Her father was the youngest son of Edward III of England and Philippa of Hainault. Her mother was Eleanor de Bohun, the daughter of Humphrey de Bohun, 7th Earl of Hereford, and Joan Fitzalan. Her mother was also a great-great-granddaughter of Edward I.

==Sole heiress and Countess of Buckingham==
At the death of her brother Humphrey, 2nd Earl of Buckingham, in 1399, Anne was the co-heiress together with her two sisters Joan and Isabel, to his estates and titles. Anne became the sole heiress of the family's estate and titles in 1400, as one of her sisters, Joan, having died on 16 August 1400, and the other, Isabel, having become a nun.

She was subsequently recognized (and thereafter succeeded) as suo jure Countess of Buckingham, Hereford and Northampton as well as succeeding to the titles of Lady of Brecknock and Holderness.

Anne did not, however, use these titles, and instead styled herself as Countess of Stafford.
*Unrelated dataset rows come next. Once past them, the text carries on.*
(* ===== verification/ScannerSession.v ===== *)
(** A client at work on a scanner: every public operation of
    [crates/tsr_scanner/src/scan.rs], [rescan.rs] and [state.rs] that moves a scanner on,
    with the checkpoints the client holds. What an operation asks of its caller is
    [enabled]; every sequence of enabled operations is carried out without a panic.

    Speculation: a client marks a position, reads ahead, and goes back. What it has read
    leaves no trace but the diagnostics reported meanwhile: the scanner stands where it
    stood, the client holds the checkpoints it held, and everything read from then on is
    what would have been read without the excursion. *)

From stdpp Require Import gmap.
From S2P Require Import Prelude Wtf8 TextEdits BigInt ScannerKinds ScannerState ScannerWp ScannerDigits ScannerScan ScannerTokens ScannerRescan ScannerRescanSpec ScannerReplay.

Local Open Scope Z_scope.

(** ** Operations *)

Inductive Operation :=
  | Scan
  | RescanLessThan
  | RescanGreaterThan
  | RescanAsteriskEquals
  | RescanQuestion
  | RescanHash
  | RescanSlash
  | RescanTemplate (tagged : bool)
  | ScanJsx (multiline : bool)
  | RescanJsx (multiline : bool)
  | ScanJsxIdentifier
  | ScanJsxAttributeValue
  | RescanJsxAttributeValue
  | ScanJSDoc
  | ScanJSDocText (in_backticks : bool)
  | CanFollowJSDoc
  | ResetTokenState (p : Z)
  | SetSkipTrivia (skip : bool)
  | SetSkipAsterisks (skip : bool)
  | DrainDiagnostics
  | Mark (fresh : Z)
  | Rewind
  | Commit.

(** The scanner, and the checkpoints taken and not yet given back, the latest first. *)
Record Session := MkSession { scanner : Scanner; stack : list Checkpoint }.

Section Session.
Context `{JsNum, NumBigint, IdentifierTables}.

Definition read (m : M SyntaxKind) : M unit := m;; mret tt.

(** The operations that leave the checkpoints alone. *)
Definition run_scanner (o : Operation) : M unit :=
  match o with
  | Scan => read scan
  | RescanLessThan => read rescan_less_than_token
  | RescanGreaterThan => read rescan_greater_than_token
  | RescanAsteriskEquals => read rescan_asterisk_equals_token
  | RescanQuestion => read rescan_question_token
  | RescanHash => read rescan_hash_token
  | RescanSlash => read rescan_slash_token
  | RescanTemplate tagged => read (rescan_template_token tagged)
  | ScanJsx multiline => read (scan_jsx_token_ex multiline)
  | RescanJsx multiline => read (rescan_jsx_token multiline)
  | ScanJsxIdentifier => read scan_jsx_identifier
  | ScanJsxAttributeValue => read scan_jsx_attribute_value
  | RescanJsxAttributeValue => read rescan_jsx_attribute_value
  | ScanJSDoc => read scan_jsdoc_token
  | ScanJSDocText in_backticks => read (scan_jsdoc_comment_text_token in_backticks)
  | CanFollowJSDoc => can_follow_jsdoc_at;; mret tt
  | ResetTokenState p => reset_token_state p
  | SetSkipTrivia skip => set_skip_trivia skip
  | SetSkipAsterisks skip => set_skip_jsdoc_leading_asterisks skip
  | DrainDiagnostics => drain_diagnostics;; mret tt
  | Mark _ | Rewind | Commit => panic
  end.

Definition run (o : Operation) (σ : Session) : option Session :=
  match o, stack σ with
  | Mark fresh, cs => '(c, s) ← mark fresh (scanner σ); Some (MkSession s (c :: cs))
  | Rewind, c :: cs => '(_, s) ← rewind c (scanner σ); Some (MkSession s cs)
  | Commit, c :: cs => '(_, s) ← commit c (scanner σ); Some (MkSession s cs)
  | Rewind, [] | Commit, [] => None
  | o, cs => '(_, s) ← run_scanner o (scanner σ); Some (MkSession s cs)
  end.

Fixpoint run_all (os : list Operation) (σ : Session) : option Session :=
  match os with [] => Some σ | o :: os => σ ← run o σ; run_all os σ end.

(** What the caller has to see to. The assertions of the source are among it; a template
    or the text of an element is read again where there is text, an attribute value not
    in front of the text's first minus sign; a checkpoint is given back last in, first
    out, and fewer than 2^64 are ever taken. *)
Definition enabled (o : Operation) (σ : Session) : Prop :=
  let s := scanner σ in
  let st := state s in
  match o with
  | RescanAsteriskEquals => token st = AsteriskEqualsToken
  | RescanQuestion => token st = QuestionQuestionToken
  | RescanTemplate _ => full_start_pos st <= token_start st < text_length (text s)
  | ScanJsxAttributeValue => token st = MinusToken → 1 <= pos st
  | RescanJsxAttributeValue => token st = MinusToken → 1 <= full_start_pos st
  | ResetTokenState p => 0 <= p <= text_length (text s)
  | Mark _ => next_checkpoint_id s < 18446744073709551615
  | Rewind | Commit => stack σ ≠ []
  | _ => True
  end.

(** ** The invariant *)

(** The saved states are those of settled scanners over the same text, and the scanner
    knows the client's checkpoints, in their order. *)
Record live (σ : Session) : Prop := {
  live_settled : settled (scanner σ);
  live_saved : Forall (λ c, settled (scanner σ <| state := saved_state c |>)) (stack σ);
  live_owner : Forall (λ c, checkpoint_owner (scanner σ) = Some (owner c)) (stack σ);
  live_ids : checkpoints (scanner σ) = reverse (map id (stack σ));
}.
On Anne's death, in 1438, the title of Buckingham (as well as her other titles) passed to her son Humphrey Stafford, Earl of Stafford, who in 1444 was created Duke of Buckingham. This title remained in the Stafford family until the attainder and execution of Edward Stafford, 3rd Duke of Buckingham, in 1521.

==Marriage with Thomas Stafford, 3rd Earl of Stafford==
Anne married three times. Her first marriage was to Thomas Stafford, 3rd Earl of Stafford (1368 – 4 July 1392), and took place around 1390. The couple had no children. After her husband's death, Anne married his younger brother Edmund.

==Issue of Anne and Edmund Stafford, 5th Earl of Stafford==
On 28 June 1398, Anne married Edmund Stafford, 5th Earl of Stafford (2 March 1378 – 21 July 1403). They had three children together:
- Humphrey Stafford, 1st Duke of Buckingham, who married his second cousin, Anne, daughter of Ralph Neville, 1st Earl of Westmorland, and Joan Beaufort, Countess of Westmorland. Joan was a daughter of John of Gaunt, 1st Duke of Lancaster, and his third wife Katherine Swynford.
- Anne Stafford, Countess of March, who married Edmund Mortimer, 5th Earl of March. Edmund was a great-grandson of Lionel of Antwerp, 1st Duke of Clarence. Edmund and Anne had no children. She married, secondly, John Holland, 2nd Duke of Exeter (d. 1447), and had one son, Henry Holland, 3rd Duke of Exeter (d. 1475), and a daughter Anne, who married John Neville, 1st Baron Neville de Raby.
- Philippa Stafford, died young

==Issue of Anne and William Bourchier, Count of Eu==
In about 1405, Anne married William Bourchier, 1st Count of Eu (d. 1420), son of Sir William Bourchier and Eleanor of Louvain, by whom she had the following children:
- Henry Bourchier, Earl of Essex. He married Isabel of Cambridge, daughter of Richard of Conisburgh, 3rd Earl of Cambridge, and Anne de Mortimer. Isabel was also an older sister of Richard Plantagenet, 3rd Duke of York.
- Eleanor Bourchier, Duchess of Norfolk, married John Mowbray, 3rd Duke of Norfolk
- William Bourchier, 9th Baron FitzWarin
- Cardinal Thomas Bourchier
- John Bourchier, Baron Berners. John was the grandfather of John, Lord Berners, the translator of Froissart

When her husband Bourchier died, she became the wealthiest woman in England.

Anne died on 16 October 1438 and was buried in Llanthony Secunda Priory, Gloucester.